Overall, based on these study findings, no statistically significant correlations were identified between examined SDoH and study protocol deviations, which allows the authors of the present study to suggest that the institution studied is on the right track to proactively manage social issues in its diverse patient population. More studies are needed to further examine site practices and develop improvement strategies to address social issues and create opportunities for diverse populations to participate in clinical trials. 

To begin with, as part of the inclusive culture at the safety net hospital studied, strategies were implemented with the aim of engaging with all stakeholders (eg, sponsors, patients, ancillary services) early in the process in order to identify barriers or gaps, a Medicare coverage analysis was initiated to help determine up front what costs may be associated with participation, patient burden was addressed by providing assistance with associated costs (eg, transportation), and fully translated study documents and interpreter services were offered to non-
English-speaking research subjects (eg, follow-up reminder calls by the study coordinator to keep in touch with participants and engage them more to mitigate protocol deviations, including for non-English speakers). Based on the typical patient population, besides English, other primary spoken languages included Spanish, Haitian Creole, and Portuguese; certified interpreter services are available in person and/or over the phone at the institution studied. In addition, per IRB policies and procedures all relevant study documentation must be translated and validated for accuracy by certified translation services, such as informed consent forms, recruitment scripts, study questionnaires, pain scales, and any other patient-facing materials or tools used for data collection and assessments used in clinical research studies. While these strategies are beneficial, it is important to remain vigilant because new concerns may arise.

It is important to continuously analyze trends in protocol compliance throughout the life cycle of a project in order to develop effective strategies to better conduct trials. Trends in deviations related to missed procedures could complicate wound healing. A variety of factors may affect rate of deviations based on study protocol complexity, product indication, overall health of research participants, experience of investigators and study coordinators, etc. Continuous monitoring of study protocol adherence can lead to better outcomes and increased data quality and integrity.

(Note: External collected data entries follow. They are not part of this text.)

(** A key that comes twice costs an entry. *)
Lemma length_fold_repeated (ps acc : list (K * V)) :
  ~ NoDup (keys acc ++ map fst ps)%list ->
  NoDup (keys acc) ->
  List.length (fold_left (fun d kv => setitem eqb d (fst kv) (snd kv)) ps acc)
  < List.length acc + List.length ps.
Proof.
  revert acc. induction ps as [|[k v] ps IH]; intros acc Hdup Hacc; simpl.
  - rewrite app_nil_r in Hdup. contradiction.
  - destruct (existsb (eqb k) (keys acc)) eqn:E.
    + pose proof (length_fold ps (setitem eqb acc k v)) as Hle.
      rewrite length_setitem, E in Hle. lia.
    + assert (Hnin : ~ In k (keys acc)).
      { intro Hin. apply existsb_eqb_In in Hin. congruence. }
      specialize (IH (setitem eqb acc k v)).
      rewrite length_setitem, E in IH.
      assert (Hlt : List.length
                      (fold_left (fun d kv => setitem eqb d (fst kv) (snd kv))
                                 ps (setitem eqb acc k v))
                    < S (List.length acc) + List.length ps).
      { apply IH.
        - rewrite (keys_setitem eqb eqb_eq), E, <- app_assoc. exact Hdup.
        - apply nodup_keys_setitem, Hacc. }
      lia.
Qed.

(** A key is listed exactly when looking it up finds something. *)
Lemma in_keys_get (d : list (K * V)) (k : K) :
  In k (keys d) <-> get eqb d k <> None.
Proof.
  unfold keys. induction d as [|[k0 v0] d IH]; simpl.
  - split; [intros [] | congruence].
  - destruct (eqb k0 k) eqn:E.
    + apply eqb_eq in E. split; [discriminate | now left].
    + rewrite <- IH. split; [|now right].
      intros [Heq|Hin]; [|exact Hin].
      subst k0. rewrite eqb_refl in E by exact eqb_eq. discriminate.
Qed.
(** X23.  A run of step 4 that reports failure returns no news and leaves
    the news shards as they were; it reports an error, and it happens
    only with the fallback switched off, on an enabled step with news of
    today. *)
Theorem run_step4_failure_leaves_cache {set_order : PySetOrder}
    (strptime : string -> option Z) (strftime : Z -> string)
    (utcnow : nat -> Z)
    (gemini : list NewsCluster -> list NewsCluster
              -> string + list NewsDeduplicationPair)
    (validation_error : string) (config : Step4Config)
    (today_news : list NewsCluster) (api_key : option string)
    (now_load now_save now_resave : Z) (cache_dir : option news_dir) :
  let run := run_step4 strptime strftime utcnow gemini validation_error
               config today_news api_key now_load now_save now_resave
               cache_dir in
  success run.1 = false ->
  unique_news run.1 = [] /\ news_after_dedup run.1 = 0%nat /\
  news_before_dedup run.1 = length today_news /\
  errors run.1 <> [] /\ run.2 = cache_dir /\
  fallback_to_no_merge config = false /\ enabled config = true /\
  today_news <> [].
Proof.
  intros run. subst run. unfold run_step4.
  destruct (enabled config); cbn [negb]; [|done].
  destruct today_news as [|n today_news]; [done|].
  destruct (_load_cached_news _ _ _ _) as [|k cached_news]; [done|].
  destruct (fallback_to_no_merge config).
  - destruct api_key as [[|c key]|]; try done.
    destruct (gemini _ _) as [e | pairs]; [done|].
    by destruct (_merge_duplicate_news _ _ _ _).
  - destruct api_key as [[|c key]|]; try done.
    destruct (gemini _ _) as [e | pairs]; [done|].
    by destruct (_merge_duplicate_news _ _ _ _).
Qed.

(** X23, on sample data: the API does not answer and the fallback is
    off. *)
Lemma run_step4_failure_leaves_cache_witness :
  let run :=
    run_step4 (set_order := first_occurrence_order) Samples.strptime
      Samples.strftime Samples.clock Step4Samples.unreachable
      "validation error" Step4Samples.without_fallback
      [Samples.today_gpt5] (Some "key") Samples.june_10_noon
      Samples.june_10_noon Samples.june_10_noon Step4Samples.yesterday in
  unique_news run.1 = [] /\ run.2 = Step4Samples.yesterday /\
  errors run.1 = ["Gemini API call failed: 503 Service Unavailable"].
Proof.
  intros run.
  destruct (run_step4_failure_leaves_cache
              (set_order := first_occurrence_order) Samples.strptime
              Samples.strftime Samples.clock Step4Samples.unreachable
              "validation error" Step4Samples.without_fallback
              [Samples.today_gpt5] (Some "key") Samples.june_10_noon
              Samples.june_10_noon Samples.june_10_noon
              Step4Samples.yesterday)
    as (Hnews & _ & _ & _ & Hdir & _).
  - vm_compute. reflexivity.
  - split; [exact Hnews|]. split; [exact Hdir|]. vm_compute. reflexivity.
Defined.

The present study has limitations. The data were attained at a single academic clinical site that is affiliated with a safety net, inner-city hospital. Thus, specific features may be attributed to the research practices and/or processes at the research site. To improve the conduct of clinical trials, and to ensure data quality and integrity, larger prospective studies should be conducted in different research settings to further examine the differences between and unique features of various practices in which clinical research is conducted, such as large academic and tertiary hospitals, private practices, and urban versus rural clinics.

Further studies are warranted to investigate how study protocol compliance can be enhanced with implementation of up-front training of clinical and study personnel, as well as with more efficient identification of patients who need more resources based on their SDoH. A proactive approach and adequate risk-based monitoring of key quality and risk indicators can lead to a decrease in protocol deviations and can preserve data integrity, improve compliance and quality of conducted research projects, improve patient safety, and aid in adequate resource allocation. Close supervision of studies in populations with a high disease burden and associated SDoH is important for the reduction of deviations and for quality improvement.